My reasoning is simple: killing the patient is not the cure. Pakistan is already under ‘shock therapy’ on a variety of fronts, and piling up one more will almost certainly push the country over the edge.

What troubles me about this view is that it is built entirely on deductive reasoning. ‘How else are we to break the cycle of dependence?’ one person asks. ‘How will the political class awaken to its responsibilities otherwise?’ asks another.

It’s true that the status quo is untenable as it stands and must be reformed. But each time I’ve asked the adherents of this view to please explain how an abrupt interruption in all multilateral inflows will play out, they have presented a picture that is in stark contradiction to the facts.

Something along the lines of a serious balance of payments crisis was indeed brewing in November 2008, and some of us might recall how the financial system had begun to shut down as liquidity drained out of it at a terrifying pace.

Only a timely and rapid arrival of IMF funds ‘backstopped’ the whole affair, but the truth is we don’t really know what state of affairs we were sliding towards had those funds not arrived.

The stock market had already been shut down, and so had mutual funds. The inter-bank market had also largely shut down, and a bank failure was not too far away, with rupee withdrawals facing a rising chance of being frozen.

That was the first time we faced such a crisis. With a majority of our financial system in private hands, and without deposit insurance, nobody knows how far the panic would have spread and how much damage it could have done.

There were good reasons to move fast in those days, and good reason for the IMF to frontload the disbursement of its money.
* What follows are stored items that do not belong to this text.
(** X8.  [Atom.copy] of an allocated atom creates a new object, different
    from the atom copied, with the same values in all its fields, the
    label too; the copy is equivalent to the original, and no other object
    of the store changes. *)
Theorem Atom_copy_new `{ElementRegistry} (self : ref) (h : Heap) :
  self < next h ->
  exists r h',
    Atom_copy self h = Ok (r, h') /\
    r <> self /\ next h <= r /\ next h' = S (next h) /\
    cell h' r = cell h self /\
    (forall x, x <> r -> cell h' x = cell h x) /\
    Atom_equivalent (cell h' r) (IsAtom (cell h' self)) = true.
Proof.
  intros Hself. exists (next h).
  eexists. split; [reflexivity|]. cbn [cell next].
  assert (Hcopy : upd (cell h) (next h)
                    (Atom.mk (Atom.element (cell h self))
                       (Atom.radicalElectrons (cell h self))
                       (Atom.spinMultiplicity (cell h self))
                       (Atom.implicitHydrogens (cell h self))
                       (Atom.charge (cell h self))
                       (Atom.label (cell h self))) (next h)
                  = cell h self).
  { unfold upd. rewrite Nat.eqb_refl. destruct (cell h self); reflexivity. }
  split; [lia|]. split; [lia|]. split; [reflexivity|].
  split; [exact Hcopy|]. split.
  - intros x Hx. unfold upd.
    destruct (Nat.eqb_spec x (next h)); [contradiction|reflexivity].
  - rewrite Hcopy. unfold upd at 1.
    destruct (Nat.eqb_spec self (next h)); [lia|].
    apply Atom_equivalent_fields. repeat split.
Qed.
The rapid drainage of liquidity from our financial system is the biggest threat to the country’s economic stability in the new world of private sector ownership and open capital controls.

In 1998, right after the nuclear tests, the country faced a similar drainage of funds from the financial system, and in the absence of any international bailout, had to freeze all withdrawals from foreign currency accounts.

Ten years later, in 2008, after large-scale privatisations in the banks and huge growth in the stock market, the drainage of liquidity happened across the board beyond just foreign currency accounts, and this time the financial system as a whole began to jam up.

These are not forces to be toyed with. I know it’s frustrating to see the status quo in Pakistan, but wishing a financial crisis upon the country at this crucial juncture when it is struggling with a democratic transition and a militant threat is not responsible advice.

The writer is a business journalist and 2013-2014 Pakistan Scholar at the Woodrow Wilson Centre, Washington D.C.